Mentally ill more likely to be crime victims than perpetrators
In some of the comments about the tragic shooting at Northern Illinois University, I sense an underlying fear that all people with mental illnesses are just one bad week, one missed medication or one bizarre tattoo away from becoming homicidal psychopaths.
The truth is that there is a very strong link between people with mental illnesses and violence -- just not the way it generally is portrayed.
"The notion that mentally ill people are dangerous, I think, is a dangerous notion," says Mitch Bruski, chief executive officer of the Kenneth Young Center, an Elk Grove Village-based provider of mental health and senior citizens' support services. "They actually statistically are much more likely to be hurt than to hurt other people."
A 2005 study by researchers at Northwestern University found that more than one-fourth of people with severe mental illnesses are the victims of violent crime each year. People with mental illness were 23 times more likely to be raped, 15 times more likely to be assaulted, eight times more likely to be robbed and were the victims of theft 140 times more often than those in the general population.
Slayings committed by people who may suffer from mental illnesses certainly grab our attention. But a study published in The Lancet British medical journal said that mentally ill patients are six times more likely to be murdered than are people in the general population.
"People with mental illnesses are more vulnerable," explains Danise Habun, executive director of the Hanover Township Mental Health Board, which has its office in Bartlett.

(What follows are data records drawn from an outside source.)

(** * xray-audit: a shallow embedding of the ingestion pipeline

    The development follows the Python sources module by module:
    [parser.py], [error_parser.py], [filtering.py], [tailer.py],
    [storage.py], [runtime_config.py] and [collector.py].

    Conventions.
    - A Python [str] is modelled by its UTF-8 byte sequence ([string]);
      the character classes ([\d], [\s], [isdigit], [strip], [lower]) are
      the ASCII ones: the model is that of the code on ASCII text.
    - Python integers are [Z]; a [float] is an IEEE 754 binary64 number
      ([spec_float] at precision 53), rounded to nearest even.  [int] of
      a string of digits is the number they denote: the strings are
      taken to hold at most [sys.int_max_str_digits] digits, 4300 by
      default, beyond which [int] raises [ValueError].
    - [None] is [option]'s [None]; a raised exception is an explicit
      [Raise] result. *)

From stdpp Require Import gmap strings list.
From Stdlib Require Import ZArith QArith Ascii String DecimalString Lia.
From Stdlib Require Import Floats.SpecFloat.

Set Warnings "-register-all".

Local Open Scope string_scope.
Local Open Scope Z_scope.

(** ** Python string primitives *)

Module Py.

Definition ord (a : ascii) : N := N_of_ascii a.

Definition chr (n : N) : ascii := ascii_of_N n.

(** [str.isspace] on ASCII: TAB, LF, VT, FF, CR, FS, GS, RS, US and SPACE. *)
Definition isspace (a : ascii) : bool :=
  let n := ord a in
  (((9 <=? n) && (n <=? 13)) || ((28 <=? n) && (n <=? 32)))%N.

Definition isdigit_chr (a : ascii) : bool :=
  let n := ord a in ((48 <=? n) && (n <=? 57))%N.

Definition isupper_chr (a : ascii) : bool :=
  let n := ord a in ((65 <=? n) && (n <=? 90))%N.

Definition islower_chr (a : ascii) : bool :=
  let n := ord a in ((97 <=? n) && (n <=? 122))%N.

Definition isalpha_chr (a : ascii) : bool := isupper_chr a || islower_chr a.

(** The class [\w] of the [re] module. *)
Definition isword_chr (a : ascii) : bool :=
  isalpha_chr a || isdigit_chr a || Ascii.eqb a "_".

Definition ishex_chr (a : ascii) : bool :=
  let n := ord a in
  (isdigit_chr a || ((65 <=? n) && (n <=? 70)) || ((97 <=? n) && (n <=? 102)))%N.

Definition lower_chr (a : ascii) : ascii :=
  if isupper_chr a then chr (ord a + 32) else a.

Fixpoint lower (s : string) : string :=
  match s with
  | EmptyString => EmptyString
  | String a s' => String (lower_chr a) (lower s')
  end.

Fixpoint rev_onto (s acc : string) : string :=
  match s with
  | EmptyString => acc
  | String a s' => rev_onto s' (String a acc)
  end.

Definition rev (s : string) : string := rev_onto s EmptyString.

Fixpoint lstrip_by (f : ascii -> bool) (s : string) : string :=
  match s with
  | EmptyString => EmptyString
  | String a s' => if f a then lstrip_by f s' else s
  end.

Definition rstrip_by (f : ascii -> bool) (s : string) : string :=
  rev (lstrip_by f (rev s)).

(** [s.strip()] *)
Definition strip (s : string) : string := rstrip_by isspace (lstrip_by isspace s).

"I know the stereotypes," Habun says, describing how society can "vilify these people as monsters." But the reality she sees more often reflects an opposite image.
"The mentally ill young woman who was sexually assaulted and tricked and raped -- that kind of violence happens against the mentally ill pretty frequently, and we don't read about them," Habun says.
Of course, most of the 62.5 million Americans (one in five people) who experience some form of mental disorder each year manage to live "normal" lives without becoming either victims or criminals.
Even among the people with mental illnesses who do commit violent crimes, other factors -- especially substance abuse -- play a role.
One article in The New England Journal of Medicine notes that people with no mental disorders are seven times more likely to commit violent crimes if they abuse alcohol or drugs. Mentally ill people fall prey to those same problems, and often have the added burdens of homelessness, unemployment, financial woes and the stigma (and sometimes teasing and abuse) that unfortunately accompanies mental illness.
One obstacle is "the lack of investment we put in our mental health system -- putting them on the road of having to lose everything before they can get any treatment sometimes, or good treatment," says Carol Wozniewski, executive director of Mental Health America of Illinois. "We have a long way to go to bring mental health care up to par with all other health care. We need to be investing more in our mental health services."
While the NIU shooting has led to discussions about mental health, guns, security, mood medications and other issues, there are no easy and quick answers -- just this simple advice that can help everybody's mental state.
"We have to treat each other kindly, and treat ourselves kindly," Habun says. "That's what I've been telling people this week."